William Hughes former US Ambassador and Congressman who is recei

William Hughes, former US Ambassador and Congressman who is receiving the Distinguished Lifetime Achievement Award at the William J. Hughes Center for Public Policy on Nov. 9. Oct. 12, 2017 (Craig Matthews / Staff Photographer)

OCEAN CITY — Former U.S. Rep. and Ambassador William J. Hughes was a leader on the environment, Pinelands preservation and keeping what is now the William J. Hughes Technical Center from moving to Oklahoma.

Nationally, he led on legislation concerning guns, crime, aging issues and trademark and copyright law.

But in today’s era of political tribalism and partisan warfare, Hughes’ civility and bipartisanship are what stood out.

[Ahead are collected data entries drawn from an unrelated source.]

(* ===== verification/CopilotHttp.v ===== *)
(** The assistant's HTTP API: transport/rest/copilot_handler.go, behind RequireJWT
    and RequireOrg.

    A site is the tenant tables and the assistant's.  The request body is an argument,
    already decoded; the path parameter too.  The i-th store call of a request runs in
    [envs i] and the i-th reading of the clock is [clock i]. *)
From S2P Require Import Prelude Errors GoTime Json JsonFacts Canonical AuditModel TimeText Execution Postgres AuditStore CopilotStore Copilot Tenants Auth AuditHttp.
Import GoTime.
Local Open Scope Z_scope.

Record CopilotSite := MkSite { st_tenants : Tenants.TDB; st_copilot : CDB }.
Definition with_copilot (d : CDB) (s : CopilotSite) : CopilotSite := MkSite (st_tenants s) d.

(** * What is encoded *)

Definition session_json (s : Session) : option json :=
  created ← time_json (utc (cs_CreatedAt s)); updated ← time_json (utc (cs_UpdatedAt s));
  Some (JObj ([("id", JStr (cs_ID s)); ("tenant_id", JStr (cs_TenantID s)); ("user_id", JStr (cs_UserID s)); ("org_id", JStr (cs_OrgID s))]
              ++ omit (is_empty (cs_Title s)) "title" (JStr (cs_Title s))
              ++ [("created_at", created); ("updated_at", updated)])).
Definition message_json (m : Message) : option json :=
  created ← time_json (utc (cm_CreatedAt m));
  Some (JObj ([("id", JStr (cm_ID m)); ("session_id", JStr (cm_SessionID m)); ("tenant_id", JStr (cm_TenantID m)); ("role", JStr (cm_Role m));
               ("content", JStr (cm_Content m))]
              ++ match cm_Parts m with None => [] | Some v => [("parts", v)] end
              ++ [("redacted", JBool (cm_Redacted m)); ("created_at", created)])).
Definition quota_json (q : CopilotQuota) : json :=
  JObj [("used", JInt (cq_Used q)); ("limit", match cq_Limit q with None => JNull | Some z => JInt z end);
        ("resets_at", JStr (cq_ResetsAt q)); ("plan", JStr (cq_Plan q))].
Definition status_ok : json := JObj [("status", JStr "ok")].

Section Handlers.
Context `{Jsonb}.
Variable message : AppError -> string.
Variable tenant_exists : string -> bool.
Variable scan : forall A, list A -> list A.
Variable plans : option (string -> res CopilotPlan).
Variable sessionTTL : Duration.
Variable envs : nat -> Env.
Variable dbnow clock : nat -> Time.
Variable ids : nat -> string.

Definition crepo : Repository CDB := pg_copilot tenant_exists scan (envs 1%nat) dbnow.

(** The principal and its tenant, or the answer that ends the request. *)
Definition resolve (c : Ctx) (s : CopilotSite) : result Response (Copilot.Principal * string) :=
  match Auth.principal c with
  | None => Err (writeAppError message (InvalidInput "no active organization"))
  | Some p =>
      if is_empty (p_OrgID p) then Err (writeAppError message (InvalidInput "no active organization"))
      else match GetTenantByExternalID (envs 0%nat) ProviderBetterAuthOrg (p_OrgID p) (st_tenants s) with
           | Ok t => Ok (Copilot.MkPrincipal (p_UserID p) (p_OrgID p), tn_ID t)
           | Err (NotFound _ _) => Err (writeError 412 "tenant not bootstrapped")
           | Err e => Err (writeAppError message e)
           end
  end.
Definition resolved (k : Copilot.Principal -> string -> CopilotSite -> Response * CopilotSite) : Handler CopilotSite := fun r c s =>
  match resolve c s with Err e => (e, s) | Ok (p, tenantID) => k p tenantID s end.

Definition answer {A} (f : A -> Response) (r : res A) : Response :=
  match r with Ok a => f a | Err e => writeAppError message e end.
(** A read, and a change of the assistant's tables. *)
Definition reply {A} (f : A -> Response) (r : res A) (s : CopilotSite) : Response * CopilotSite := (answer f r, s).
Definition update {A} (f : A -> Response) (r : res A * CDB) (s : CopilotSite) : Response * CopilotSite :=
  (answer f r.1, with_copilot r.2 s).

Definition createSession : Handler CopilotSite := resolved (fun p t s =>
  update (fun sess => writeJSON 201 (session_json sess))
    (Copilot.CreateSession crepo (clock 0%nat) (clock 1%nat) (ids 0%nat) (ids 1%nat) p t (st_copilot s)) s).
Definition listSessions : Handler CopilotSite := resolved (fun p t s =>
  reply (fun l => writeJSON 200 ((fun l => JObj [("sessions", JArr l)]) <$> all_some (map session_json l)))
    (Copilot.ListSessions crepo sessionTTL (clock 0%nat) p t (st_copilot s)) s).
Definition getSession (sessionID : string) : Handler CopilotSite := resolved (fun p t s =>
  reply (fun sess => writeJSON 200 (session_json sess))
    (Copilot.GetSession crepo sessionTTL (clock 0%nat) p t sessionID (st_copilot s)) s).
Definition listMessages (sessionID : string) : Handler CopilotSite := resolved (fun p t s =>
  reply (fun l => writeJSON 200 ((fun l => JObj [("messages", JArr l)]) <$> all_some (map message_json l)))
    (Copilot.ListMessages crepo sessionTTL (clock 0%nat) p t sessionID (st_copilot s)) s).
Definition appendMessages (sessionID : string) (body : option (list MessageInput)) : Handler CopilotSite := resolved (fun p t s =>
  match body with
  | None => (writeError 400 "invalid JSON body", s)
  | Some msgs => update (fun _ => writeJSON 201 (Some status_ok))
      (Copilot.AppendMessages crepo sessionTTL (clock 0%nat) ids p t sessionID msgs (st_copilot s)) s
  end).
Definition logAudit (body : option ActivityInput) : Handler CopilotSite := resolved (fun p t s =>
  match body with
  | None => (writeError 400 "invalid JSON body", s)
  | Some inp => update (fun _ => writeJSON 201 (Some status_ok))
      (Copilot.LogActivity crepo (clock 0%nat) (ids 0%nat) p t inp (st_copilot s)) s
  end).
Definition getQuota : Handler CopilotSite := resolved (fun p t s =>
  reply (fun q => writeJSON 200 (Some (quota_json q))) (CheckQuota crepo plans (clock 0%nat) p t (st_copilot s)) s).
Definition incrementQuota : Handler CopilotSite := resolved (fun p t s =>
  update (fun n => writeJSON 200 (Some (JObj [("used", JInt n)]))) (Copilot.IncrementUsage crepo (clock 0%nat) p t (st_copilot s)) s).

(** [Mount] and its caller in main.go, past the router: [path] is what follows
    /v1/me/copilot, [body] the decoded bodies of the two POSTs that have one. *)
Inductive CopilotRoute : Type :=
| RActivity (body : option ActivityInput) | RQuota | RIncrement | RCreate | RList
| RGet (id : string) | RMessages (id : string) | RAppend (id : string) (body : option (list MessageInput)).
Definition Mount (parse : string -> option (claims * bool)) (v : option Verifier) (route : CopilotRoute) : Handler CopilotSite :=
  RequireJWT parse v (RequireOrg match route with
    | RActivity body => logAudit body | RQuota => getQuota | RIncrement => incrementQuota
    | RCreate => createSession | RList => listSessions | RGet id => getSession id
    | RMessages id => listMessages id | RAppend id body => appendMessages id body
    end).
End Handlers.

“He treated everyone, regardless of party, with courtesy and respect, and his gentlemanly approach helped improve many lives,” said John Froonjian, interim executive director of the William J. Hughes Center for Public Policy at Stockton University.

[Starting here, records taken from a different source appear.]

Lemma tombstone_messages_spec tenantID cutoff : (forall t, t < pg_ts cutoff -> wm tenantID t) ->
  stmt_spec (tombstone_messages scan batch tenantID cutoff) (fun d => forall m, m ∈ c_messages (r_copilot d) ->
    cm_TenantID m = tenantID -> cm_CreatedAt m < pg_ts cutoff -> cm_Redacted m = true).
Proof using Hscan.
  intros Hwm d n d' Hok. unfold tombstone_messages. cbn. set (c := r_copilot d). set (victims := limit_rows _ _ _).
  intros [= <- <-]. pose proof Hok as (Hw & Hc0). pose proof Hc0 as [Hs Hm Hfk Hact].
  assert (Hold : forall m, m ∈ c_messages c -> cm_ID m ∈ victims ->
            cm_TenantID m = tenantID /\ cm_CreatedAt m < pg_ts cutoff /\ cm_Redacted m = false).
  { intros m Hin (m' & Hm' & Hc & Heq)%elem_limit_map; [|done]. by rw -(NoDup_map_elem _ _ _ _ Hm Hm' Hin Heq). }
  destruct (update_decreases (fun m => cm_Redacted m = false) (fun m => cm_ID m ∈ victims) redact_message (c_messages c)) as [Hle Hlt]; [done|].
  split; [lia|]. split; [|split].
  - apply copilot_keeps; cbn; fold c; auto; try lia.
    + split; cbn; [done|rw map_fixed; [done|]; intros m; by case_decide| |done].
      intros m (m0 & -> & Hin)%list_elem_of_fmap. case_decide; by apply (Hfk m0).
    + intros m (m0 & -> & Hin)%list_elem_of_fmap. case_decide; [right; by exists m0|by left].
    + intros m Hin. destruct (decide (cm_ID m ∈ victims)) as [Hv|Hn]; [right; left|left].
      * destruct (Hold m Hin Hv) as (<- & Hc & _). split; [by apply Hwm|].
        apply list_elem_of_fmap. exists m. split; [by rw decide_True|done].
      * apply list_elem_of_fmap. exists m. split; [by rw decide_False|done].
  - intros Hpos. unfold remaining. cbn. fold c. enough (exists m, m ∈ c_messages c /\ cm_ID m ∈ victims /\ cm_Redacted m = false) as Hex; [specialize (Hlt Hex); lia|].
    destruct (filter (fun m => cm_ID m ∈ victims) (c_messages c)) as [|m l] eqn:E; [cbn in Hpos; lia|].
    assert (m ∈ filter (fun m => cm_ID m ∈ victims) (c_messages c)) as [Hv Hin]%list_elem_of_filter by (rw E; left).
    exists m. split; [done|]. split; [done|]. by apply Hold.
  - intros Hn m (m0 & -> & Hin)%list_elem_of_fmap. case_decide as Hd; [done|]. intros Ht Hc. destruct (cm_Redacted m0) eqn:Hr; [done|].
    exfalso. apply Hd. apply limit_rows_all; [done| |].
    + eapply Z.le_lt_trans; [|exact Hn]. apply inj_le, victims_affected; done.
    + apply list_elem_of_fmap. exists m0. split; [done|]. by apply list_elem_of_filter.
Qed.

Hughes died Wednesday in his city home, a family spokesperson said. He was 87. Details about Hughes’ cause of death were unavailable.

Gov. Phil Murphy called Hughes, “a New Jersey icon” who “protected the Jersey Shore from polluters and the Pinelands from development.”

Hughes represented the 2nd Congressional District, which covers most of coastal South Jersey, from 1975 to 1995, then became ambassador to Panama.

The Democrat won his seat from Republican Charles W. Sandman in 1974, partly as a result of the impeachment hearings against President Richard Nixon, in which Sandman was one of Nixon’s defenders on the Judiciary Committee.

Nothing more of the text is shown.